Boat prices range from USD 29.00 (EUR 24.00) per pound of jumbo claws to USD 23.00 (EUR 19.00) for colossal, and USD 18.00 (EUR 15.00) for large, Graves said. Stone crab production has been down in the Keys from the highs of the late 1990s – due to overfishing and environmental factors like hurricanes and red tide – and prices have skyrocketed. To stabilize the fishery, and on the advice of Keys fishermen, Florida last year enacted new rules shortening the season by two weeks and increasing the minimum claw size, which Graves hopes will produce benefits in a year or two.
Lower catches and higher prices dominated 2020 in the two major blue crab producer states of Louisiana and North Carolina.
According to Peyton Cagle, the Louisiana Department of Wildlife and Fisheries’ crustacean chief, landings were down by about one million pounds from January to August compared to the same period in 2019. But boat prices “blew up” to about USD 5.00 (EUR 4.23) per pound for large males – well up from the usual seasonal average of USD 2.00 to USD 3 (EUR 1.69 to EUR 2.53). In summer when prices typically drop, the region’s rolling battle with more than a half dozen tropical storms and hurricanes kept fishermen off the water, reducing production. But things rebounded in the fall, and stability returned to the fishery.

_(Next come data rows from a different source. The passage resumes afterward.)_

(** A ClientHello that fits the buffer is recognised, whatever cuts it. *)
Theorem hello_recognised ch minor chunks after l size :
  Preread.client_ok ch → Z.of_nat (length (Preread.hello_body ch)) < 2 ^ 24 →
  Forall Preread.chunk_ok chunks → mjoin chunks = Preread.encode_hello ch →
  let hello := mjoin (Preread.encode_record minor <$> chunks) in
  Z.of_nat (length hello) ≤ size → sent_in (hello ++ after) l →
  ∃ head l', read_client_hello (S (length (arriving l))) size l [] = Some (Some (Preread.hello_meaning ch), head, l').
Proof.
  intros Hok Hl Hch E hello Hsize Hs.
  assert (Hp : ∀ rest, Preread.parse (hello ++ rest) = Preread.IsHello (Preread.hello_meaning ch)) by (intros; by apply Preread.hello_understood).
  destruct (hello_keeps size (S (length (arriving l))) l [] _ Hs ltac:(lia) ltac:(cbn; lia)) as (p1 & p2 & l' & Er & Ep & _ & _ & Hv).
  cbn [app] in *. exists p1, l'. rewrite Er. unfold verdict_of.
  assert (Preread.parse p1 = Preread.IsHello (Preread.hello_meaning ch)) as ->; [|done].
  assert (Preread.parse p1 = Preread.Incomplete ∨ Preread.parse p1 ≠ Preread.Incomplete) as [Hi|Hi] by (destruct (Preread.parse p1); auto).
  - assert (∃ x, p1 = hello ++ x) as [x ->]; [|done].
    destruct Hv as [? | Hv]; [done |]. destruct (app_eq_inv _ _ _ _ Ep) as [(k & Hk & Hk2)|(k & Hk & _)]; [|by exists k].
    exists []. rewrite app_nil_r. destruct k as [|c k]; [by rewrite Hk, app_nil_r |]. exfalso.
    destruct Hv as [Hv | ->]; [|discriminate Hk2]. apply (f_equal length) in Hk. rewrite length_app in Hk. cbn in Hk. lia.
  - specialize (Hp after). rewrite Ep, Preread.parse_stable in Hp by done. done.
Qed.

Lemma preread_ends size fuel : ∀ l head, (length (arriving l) < fuel)%nat → is_Some (read_client_hello fuel size l head).
Proof.
  induction fuel as [|fuel IH]; intros l head Hf; [lia |]. cbn [read_client_hello].
  destruct (Preread.parse head); [done | | done]. destruct (decide _) as [|Hw]; [done |]. set (want := Z.to_nat _) in *.
  destruct l as [|[[|c d]| |] l]; try done. rewrite arriving_cons, length_app in Hf. cbn [length] in Hf. apply IH. case_decide; [lia |].
  rewrite arriving_cons, length_app, length_drop. cbn [length]. lia.
Qed.

Section transparent.
  Context {Regex W : Type} (is_match : Regex → bytes → bool).
  Context `{!Net (W := W)} (ups : gmap bytes Group).


(** A client whose every byte comes before its silence, and peers that take
    what they are given: all of it arrives. *)
Corollary session_complete l p preread x : sent_in p l → heard_of preread l x → x = p.
Proof.
  assert (Hh : ∀ ds rest, Forall (λ d, d ≠ []) ds → Forall no_data rest → heard ((Data <$> ds) ++ rest) = mjoin ds).
  { intros ds rest Hds Hr. induction Hds as [|[|c d] ds Hd _ IH]; [|done | by cbn [fmap list_fmap app heard]; rewrite IH].
    destruct Hr as [|e r He _]; [done |]. by destruct (silent_cases e He) as [-> | [-> | ->]]. }
  intros (ds & rest & -> & Hds & <- & Hr) [-> | [_ (es & e & r & E & He & ->)]]; [by apply Hh |].
  revert es E. induction Hds as [|d ds Hd Hds IH]; intros es E.
  - assert (Forall no_data ((Data <$> es) ++ e :: r)) as [Hes Her]%Forall_app by (by rewrite <-E).
    apply Forall_cons in Her as [_ Her]. assert (heard r = []) as -> by (by apply (Hh [] r)). rewrite app_nil_r.
    assert (mjoin es = []) as ->; [|done]. clear E. induction es as [|d es IH]; [done |].
    apply Forall_cons in Hes as [Hd Hes]. rewrite join_cons, IH by done.
    destruct (silent_cases _ Hd) as [[= ->] | [|]]; done.
  - destruct es as [|d' es]; cbn [fmap list_fmap app] in E.
    + injection E as <- _. destruct (silent_cases _ He) as [[= ->] | [|]]; done.
    + injection E as <- E. rewrite !join_cons, <-app_assoc. f_equal. by apply IH.
Qed.

(** [proxy_pass $name] where a [map] takes the server name of the ClientHello:
    the session goes to the group the map gives for that name. *)
Theorem routed_by_server_name maps remote hello name m g (s : St W) :
  List.head (List.filter (λ m, bool_decide (map_target m = name)) maps) = Some m →
  source m = Var.SslPrereadServerName →
  (∃ t, map_lookup is_match m (Preread.server_name hello) = Some t ∧ literal t = Some g) →
  g ≠ [] → trim g = g → is_Some (ups !! g) →
  resolve_target is_match ups (Dynamic (mkTemplate [SVar (Var.User name)] None)) (mkStreamVars maps remote (Some hello)) s =
  pick ups g s.
Proof.
  intros Hm Hs (t & Ht & Hlit) Hne Htrim [gr Hg]. cbn [resolve_target].
  assert (Vars.render (var is_match (mkStreamVars maps remote (Some hello))) (mkTemplate [SVar (Var.User name)] None) = g) as ->.
  { unfold Vars.render at 1. cbn [literal segs fmap list_fmap seg_value]. unfold var. cbn [var_depth v_maps]. rewrite Hm, Hs.
    cbn [var_depth v_hello]. change (default [] (Preread.server_name <$> Some hello)) with (Preread.server_name hello). rewrite Ht. unfold Vars.render. rewrite Hlit. apply app_nil_r. }
  rewrite Htrim. rewrite decide_False by done. by rewrite Hg.
Qed.
End transparent.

In North Carolina, fishermen counted 2020 as a good year, even though January-to-June landings dropped to 5.48 million pounds compared to 7.28 million pounds in 2019. Jeff Styron of Garland Fulcher Seafood in Oriental, North Carolina, said average prices were USD 3.50 (EUR 2.93) for jimmy crabs with fluctuations between USD 2.75 and USD 4.00 (EUR 2.32 and EUR 3.38) – consistent with 2019.
North Carolina crab fishermen face increased restrictions in 2021, including closed seasons, establishment of sanctuary areas, size limits on female crabs and other rules because fisheries managers said the stock is overfished.